Three years ago, three friends set out to create a squash court booking service. They ended up with a platform that aggregates data from sports clubs and sports centres that will assist those who want to create squash court booking services.
At a conference on Data and Tech for Good, organised by Analysis Marketing, co-founder Nishal Desai explained that this transformation was the result of a series of obstacles he and his co-founders overcame.
When Desai and his friends found it difficult to book a squash court, they decided to make an app to facilitate the process. They read the entrepreneurship books and started small with a WhatsApp group and 20 users, making the reservations manually.
To scale to their idea, they knew they would have to integrate the squash courts into their system. However, there were lots of other apps trying to do the same thing and the courts couldn’t choose which one to partner with. As Desai said, “they were all building empty marketplaces.”
So the imin guys looked to the travel sector for inspiration, where the Amadeus database is sitting behind almost all the hotel room finders. “Amadeus has a real-time view of all the bookable rooms in the world. Sites like Expedia just plug into that,” said Desai. “That system works really well.”
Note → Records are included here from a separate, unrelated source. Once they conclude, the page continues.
(** [check_board] accepts a package exactly when every image names a board
    whose name, up to the first '/' or '@', is the expected one; a refusal is
    an [InvalidArgument] whose text, which quotes the package, keeps within
    [kMaxReasonLength]. *)
Lemma board_checked package expected :
  (check_board package expected = Success tt <->
   Forall (fun i => exists board, p_board i = Some board /\ board_name board = expected) (k_images package)) /\
  forall e, check_board package expected = Fail e ->
    code e = InvalidArgument /\ (String.length (reason e) <= kMaxReasonLength)%nat.
Proof.
  unfold check_board. induction (k_images package) as [|i images [IH IHe]]; [done|]. cbn [check_images_board].
  unfold check_image_board. destruct (p_board i) as [board|] eqn:Eb.
  - case_bool_decide as Hne.
    + edestruct (board_refusal_bounded (A := unit)) as (e & -> & He). cbn [result_bind].
      split; [|by intros ? [= <-]]. split; [done|].
      intros H. inversion_clear H as [|? ? (b & Hb & Hbn) _]. congruence.
    + cbn [result_bind]. split; [|done]. rewrite IH, Forall_cons.
      split; [intros H; split; [by eexists|done]|by intros [_ H]].
  - edestruct (board_refusal_bounded (A := unit)) as (e & -> & He). cbn [result_bind].
    split; [|by intros ? [= <-]]. split; [done|].
    intros H. inversion_clear H as [|? ? (b & Hb & _) _]. congruence.
Qed.

(** ** A sample package *)

Definition sample_build_info (minor : Z) : McubootImageInfo :=
  mkInfo 32 2 0 0 (mkVersion 1 minor 0 0) false.

(** Image 0 needs image 1 at 1.1.0. *)
Definition sample_needs : Z * bytes := (kTlvDependency, [1; 0; 0; 0; 1; 1; 0; 0; 0; 0; 0; 0]).

Definition sample_build (minor : Z) (es : list (Z * bytes)) : bytes :=
  header_layout (sample_build_info minor) 0 0 ++ [7; 8] ++ region_bytes None es.

Definition sample_image (name : string) (index minor : Z) (es : list (Z * bytes)) (board : option bytes)
    (ds : list ImageDependency) : PackageImage :=
  mkImage (chars name) index (sample_build minor es) (sample_build_info minor) None board None ds None None.

Definition sample_images : list PackageImage :=
  [sample_image "net.bin" 1 2 [(32, [9])] (Some (chars "dk/net")) [];
   sample_image "app.bin" 0 0 [(16, [5]); sample_needs] (Some (chars "dk"))
     [mkDependency 1 (mkVersion 1 1 0 0)]].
He and his co-founders decided to place Imin at the centre of the sports data equation. They wanted to provide the squash court owners with a single gateway to the different places online where people might be searching for squash courts. Desai said: “We went back to the leisure centres, saying, ‘we’re not an app anymore. Give us your data’.”
But the leisure centres still wouldn’t engage as Imin hadn’t signed up any apps. They had hit the same problem of building an empty marketplace. The imin guys decided to shift their approach once again and asked the leisure centres to make their data open to everyone, instead of sharing it with Imin alone.
Desai said to the court owners, “just open your data and we can lower the barriers to success for anyone wanting to build a service, whether it is an app, an aggregator, a bot, AI.” As Imin began asking organisations to invest in the concept of sharing data, the public sector began to take note.
Imin’s first partnership was with London Sport. Together in November 2015, with support from the Open Data Institute, they launched OpenActive, an initiative to encourage data sharing and govern the standards of that data. Now, it also has the support of Sport England.
In December 2015, the Department for Culture, Media and Sport released a Government sports strategy that calls for the use of open data in the sport and activity sector. “Now, if you get paid by the government, you have to put your data online so people can access it,” said Desai. The data he is referring to is about times, prices and locations, never any personal details of the users.
Later in February 2016, at a conference with leading figures from the sports and technology sectors, former London Mayor Boris Johnson and London Sport proclaimed their ambition to make London a hub of fitness technology. In the summer of 2016, Get Active London - an activity search platform for the capital - was launched, powered by OpenActive data.
OpenActive has formed a community of 58 sport-related organisations committed to sharing data to enable people to be healthier, including fitness video app Flex, leisure operator Fusion and regional project Run Leeds. Imin is still in the midst of it all, “aggregating the data, cleaning it up and providing it to the folks that need it,” said Desai. “Essex, London, Hampshire, Bury - all these different locations are benefitting from open data.”